*** Begin section ***
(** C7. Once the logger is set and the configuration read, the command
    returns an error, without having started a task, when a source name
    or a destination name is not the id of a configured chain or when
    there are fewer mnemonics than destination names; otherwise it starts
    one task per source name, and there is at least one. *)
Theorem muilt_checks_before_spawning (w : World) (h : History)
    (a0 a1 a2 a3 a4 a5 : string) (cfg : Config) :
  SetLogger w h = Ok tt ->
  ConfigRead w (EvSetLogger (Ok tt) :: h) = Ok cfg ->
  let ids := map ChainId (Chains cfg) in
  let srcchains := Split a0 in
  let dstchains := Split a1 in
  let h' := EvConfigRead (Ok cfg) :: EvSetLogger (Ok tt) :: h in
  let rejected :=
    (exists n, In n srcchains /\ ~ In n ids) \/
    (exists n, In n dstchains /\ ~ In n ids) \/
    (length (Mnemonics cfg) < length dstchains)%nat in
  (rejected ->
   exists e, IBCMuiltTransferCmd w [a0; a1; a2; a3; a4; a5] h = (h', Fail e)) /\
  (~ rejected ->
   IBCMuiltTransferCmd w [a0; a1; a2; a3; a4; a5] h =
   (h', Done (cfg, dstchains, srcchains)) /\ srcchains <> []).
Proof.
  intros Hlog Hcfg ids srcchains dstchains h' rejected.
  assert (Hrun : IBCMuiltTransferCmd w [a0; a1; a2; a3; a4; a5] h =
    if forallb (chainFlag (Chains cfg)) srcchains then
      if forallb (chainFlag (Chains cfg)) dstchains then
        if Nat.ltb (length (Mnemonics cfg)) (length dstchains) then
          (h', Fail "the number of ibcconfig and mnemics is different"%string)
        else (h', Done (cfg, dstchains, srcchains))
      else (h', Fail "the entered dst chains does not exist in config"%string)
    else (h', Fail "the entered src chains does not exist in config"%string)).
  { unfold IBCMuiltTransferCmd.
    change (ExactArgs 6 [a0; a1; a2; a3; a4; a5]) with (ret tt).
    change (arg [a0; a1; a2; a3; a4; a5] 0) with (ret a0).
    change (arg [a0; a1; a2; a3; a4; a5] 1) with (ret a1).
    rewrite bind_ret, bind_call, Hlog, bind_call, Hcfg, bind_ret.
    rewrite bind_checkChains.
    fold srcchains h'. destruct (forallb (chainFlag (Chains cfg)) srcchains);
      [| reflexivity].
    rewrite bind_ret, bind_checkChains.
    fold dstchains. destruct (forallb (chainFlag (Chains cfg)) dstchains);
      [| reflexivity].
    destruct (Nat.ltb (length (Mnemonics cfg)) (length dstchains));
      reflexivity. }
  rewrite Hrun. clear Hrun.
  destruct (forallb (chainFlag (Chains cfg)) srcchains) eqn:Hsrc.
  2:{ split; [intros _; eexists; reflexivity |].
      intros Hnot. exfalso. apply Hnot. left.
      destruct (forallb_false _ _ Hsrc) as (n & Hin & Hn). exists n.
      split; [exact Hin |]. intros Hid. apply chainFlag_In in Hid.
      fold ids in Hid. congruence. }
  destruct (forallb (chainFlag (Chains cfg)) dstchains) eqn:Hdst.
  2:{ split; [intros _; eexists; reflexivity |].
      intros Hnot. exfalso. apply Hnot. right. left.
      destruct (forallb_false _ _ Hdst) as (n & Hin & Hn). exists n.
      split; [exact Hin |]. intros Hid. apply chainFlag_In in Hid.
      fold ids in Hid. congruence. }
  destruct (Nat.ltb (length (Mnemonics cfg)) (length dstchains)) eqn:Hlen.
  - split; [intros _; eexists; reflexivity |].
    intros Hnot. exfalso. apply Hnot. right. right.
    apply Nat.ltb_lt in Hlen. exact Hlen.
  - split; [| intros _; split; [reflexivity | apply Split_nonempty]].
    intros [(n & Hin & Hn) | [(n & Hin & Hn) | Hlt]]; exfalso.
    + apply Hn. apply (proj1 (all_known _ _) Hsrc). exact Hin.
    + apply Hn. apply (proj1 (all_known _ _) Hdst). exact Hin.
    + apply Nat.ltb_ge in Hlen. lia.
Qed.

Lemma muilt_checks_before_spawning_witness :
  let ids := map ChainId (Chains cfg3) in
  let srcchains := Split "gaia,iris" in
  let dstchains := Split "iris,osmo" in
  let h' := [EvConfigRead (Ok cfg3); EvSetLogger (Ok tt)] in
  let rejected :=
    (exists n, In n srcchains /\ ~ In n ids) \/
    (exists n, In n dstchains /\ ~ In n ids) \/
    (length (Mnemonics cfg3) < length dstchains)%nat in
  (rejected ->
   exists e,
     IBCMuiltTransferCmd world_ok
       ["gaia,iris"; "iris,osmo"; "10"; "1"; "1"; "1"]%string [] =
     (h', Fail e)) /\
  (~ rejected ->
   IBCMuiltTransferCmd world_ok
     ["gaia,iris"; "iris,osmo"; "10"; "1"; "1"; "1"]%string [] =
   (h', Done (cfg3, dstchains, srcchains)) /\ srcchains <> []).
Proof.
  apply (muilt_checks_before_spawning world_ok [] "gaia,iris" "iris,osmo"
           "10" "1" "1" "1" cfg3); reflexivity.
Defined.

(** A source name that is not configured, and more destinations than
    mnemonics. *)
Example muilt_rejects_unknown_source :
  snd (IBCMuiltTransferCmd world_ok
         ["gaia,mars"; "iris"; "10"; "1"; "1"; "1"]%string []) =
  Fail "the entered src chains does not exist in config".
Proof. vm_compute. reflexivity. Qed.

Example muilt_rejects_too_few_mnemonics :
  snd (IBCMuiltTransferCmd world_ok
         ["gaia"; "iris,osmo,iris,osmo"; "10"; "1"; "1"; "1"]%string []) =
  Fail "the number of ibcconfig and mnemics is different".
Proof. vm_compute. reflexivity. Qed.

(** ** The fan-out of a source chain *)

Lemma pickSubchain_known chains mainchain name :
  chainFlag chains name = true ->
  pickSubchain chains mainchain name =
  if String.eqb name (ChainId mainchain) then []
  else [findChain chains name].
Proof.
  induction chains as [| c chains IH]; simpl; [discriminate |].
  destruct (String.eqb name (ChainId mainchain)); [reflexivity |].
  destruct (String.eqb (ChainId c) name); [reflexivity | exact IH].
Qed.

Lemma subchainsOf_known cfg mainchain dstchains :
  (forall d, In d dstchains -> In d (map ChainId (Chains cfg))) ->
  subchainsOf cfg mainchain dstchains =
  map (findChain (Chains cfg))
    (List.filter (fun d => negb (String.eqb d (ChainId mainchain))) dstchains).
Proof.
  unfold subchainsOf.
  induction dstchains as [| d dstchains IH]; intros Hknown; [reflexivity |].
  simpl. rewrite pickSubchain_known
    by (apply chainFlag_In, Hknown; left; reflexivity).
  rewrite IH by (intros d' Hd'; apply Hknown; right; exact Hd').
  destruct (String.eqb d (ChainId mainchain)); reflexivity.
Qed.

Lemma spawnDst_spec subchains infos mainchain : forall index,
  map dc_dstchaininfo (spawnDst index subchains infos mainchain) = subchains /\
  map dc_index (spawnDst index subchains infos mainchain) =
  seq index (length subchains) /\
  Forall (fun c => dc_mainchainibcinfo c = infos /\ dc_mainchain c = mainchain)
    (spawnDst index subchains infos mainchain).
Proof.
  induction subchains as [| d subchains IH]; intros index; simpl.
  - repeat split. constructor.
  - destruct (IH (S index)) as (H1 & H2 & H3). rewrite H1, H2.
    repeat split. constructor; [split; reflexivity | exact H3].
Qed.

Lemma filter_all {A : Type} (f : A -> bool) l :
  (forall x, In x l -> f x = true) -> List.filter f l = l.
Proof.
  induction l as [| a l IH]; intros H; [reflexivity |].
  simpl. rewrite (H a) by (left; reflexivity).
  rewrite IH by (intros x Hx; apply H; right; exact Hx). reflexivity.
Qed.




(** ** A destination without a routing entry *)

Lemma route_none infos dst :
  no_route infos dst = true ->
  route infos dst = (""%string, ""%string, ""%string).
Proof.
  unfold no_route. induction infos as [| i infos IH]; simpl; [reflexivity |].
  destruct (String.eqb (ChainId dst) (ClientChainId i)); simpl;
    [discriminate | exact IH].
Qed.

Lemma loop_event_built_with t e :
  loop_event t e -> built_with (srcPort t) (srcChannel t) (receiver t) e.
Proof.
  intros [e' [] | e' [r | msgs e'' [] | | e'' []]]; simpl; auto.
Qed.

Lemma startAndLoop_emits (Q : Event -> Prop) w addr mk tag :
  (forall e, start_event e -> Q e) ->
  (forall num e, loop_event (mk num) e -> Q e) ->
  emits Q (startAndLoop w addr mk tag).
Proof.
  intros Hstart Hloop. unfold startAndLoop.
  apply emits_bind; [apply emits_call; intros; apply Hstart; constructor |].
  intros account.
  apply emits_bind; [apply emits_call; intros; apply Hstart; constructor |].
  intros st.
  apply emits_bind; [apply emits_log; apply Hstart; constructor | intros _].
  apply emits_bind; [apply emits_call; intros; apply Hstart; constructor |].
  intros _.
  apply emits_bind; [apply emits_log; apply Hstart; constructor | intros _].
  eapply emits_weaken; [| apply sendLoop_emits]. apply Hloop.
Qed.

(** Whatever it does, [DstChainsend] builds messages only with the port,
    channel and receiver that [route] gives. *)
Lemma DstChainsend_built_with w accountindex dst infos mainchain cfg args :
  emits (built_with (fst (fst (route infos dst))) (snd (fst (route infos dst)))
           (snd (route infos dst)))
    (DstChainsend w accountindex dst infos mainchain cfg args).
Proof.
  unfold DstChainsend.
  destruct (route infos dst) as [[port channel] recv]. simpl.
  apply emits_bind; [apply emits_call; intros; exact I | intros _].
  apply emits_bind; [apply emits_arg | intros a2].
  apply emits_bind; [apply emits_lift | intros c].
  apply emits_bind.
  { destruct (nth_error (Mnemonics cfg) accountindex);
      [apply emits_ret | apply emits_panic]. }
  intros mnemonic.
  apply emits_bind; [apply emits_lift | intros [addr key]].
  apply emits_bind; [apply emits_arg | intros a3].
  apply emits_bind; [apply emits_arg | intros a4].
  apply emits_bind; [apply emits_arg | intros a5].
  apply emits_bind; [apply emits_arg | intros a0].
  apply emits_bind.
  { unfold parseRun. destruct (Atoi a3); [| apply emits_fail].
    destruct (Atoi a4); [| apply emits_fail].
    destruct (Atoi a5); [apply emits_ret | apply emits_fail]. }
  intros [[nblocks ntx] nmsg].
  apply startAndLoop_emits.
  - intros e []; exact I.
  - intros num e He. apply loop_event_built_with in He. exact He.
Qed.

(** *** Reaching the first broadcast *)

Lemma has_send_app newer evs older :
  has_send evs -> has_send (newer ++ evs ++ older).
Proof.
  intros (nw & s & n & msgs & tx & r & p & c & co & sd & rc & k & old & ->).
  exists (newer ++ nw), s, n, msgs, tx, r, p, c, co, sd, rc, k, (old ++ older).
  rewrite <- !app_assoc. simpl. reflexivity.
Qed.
*** End section ***
Each line in the material with "than" in it must be reported.

    there are fewer mnemonics than destination names; otherwise it starts
(** A source name that is not configured, and more destinations than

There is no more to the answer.